Dataset excerpts:

(** [np.maximum] on two scalars; unlike [np.fmax] it propagates [nan]. *)
Definition fmaximum (a b : npfloat) : npfloat :=
  match a, b with
  | Fin x, Fin y => Fin (Rmax x y)
  | _, _ => NaN
  end.

(** Division of a sum by an element count, as [np.mean] does it: [0/0] is
    [nan]. *)
Definition fdiv_count (s : npfloat) (n : nat) : npfloat :=
  match n with
  | O => NaN
  | S _ => fmul s (Fin (/ INR n))
  end.

(** Order, sign and equality tests on floats: every comparison with [nan]
    is false, [nan == nan] included. *)
Definition fle (a b : npfloat) : Prop :=
  match a, b with
  | Fin x, Fin y => x <= y
  | _, _ => False
  end.

Definition flt (a b : npfloat) : Prop :=
  match a, b with
  | Fin x, Fin y => x < y
  | _, _ => False
  end.



(** ** One-dimensional arrays *)

Abbreviation ndarray := (list npfloat).

(** Scalar-with-array broadcasting and element-wise operations. *)
Definition bc_mul (a : npfloat) (v : ndarray) : ndarray := map (fmul a) v.
Definition bc_add (a : npfloat) (v : ndarray) : ndarray := map (fadd a) v.
Definition bc_sub_r (v : ndarray) (a : npfloat) : ndarray :=
  map (fun x => fsub x a) v.
Definition bc_sub_l (a : npfloat) (v : ndarray) : ndarray :=
  map (fun x => fsub a x) v.
Definition np_exp (v : ndarray) : ndarray := map fexp v.
Definition np_maximum (v : ndarray) (a : npfloat) : ndarray :=
  map (fun x => fmaximum x a) v.
Definition arr_mul (u v : ndarray) : ndarray := zip_with fmul u v.

Definition np_sum (v : ndarray) : npfloat := fold_right fadd (Fin 0) v.

Definition np_mean (v : ndarray) : npfloat :=
  fdiv_count (np_sum v) (length v).

(** ** Exceptions and the random generator *)

Inductive exn : Type :=
| ValueError
| ZeroDivisionError
| IndexError.

(** The generator state: the draws not yet consumed. *)
Definition rng : Type := nat -> R.

Inductive outcome (A : Type) : Type :=
| Return (a : A) (g : rng)
| Raise (e : exn).

Arguments Return {A} a g.
Arguments Raise {A} e.

Definition M (A : Type) : Type := rng -> outcome A.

## Exercise:
Scan the data above and copy each line containing the word "Inductive".

## Task output:
Inductive exn : Type :=
Inductive outcome (A : Type) : Type :=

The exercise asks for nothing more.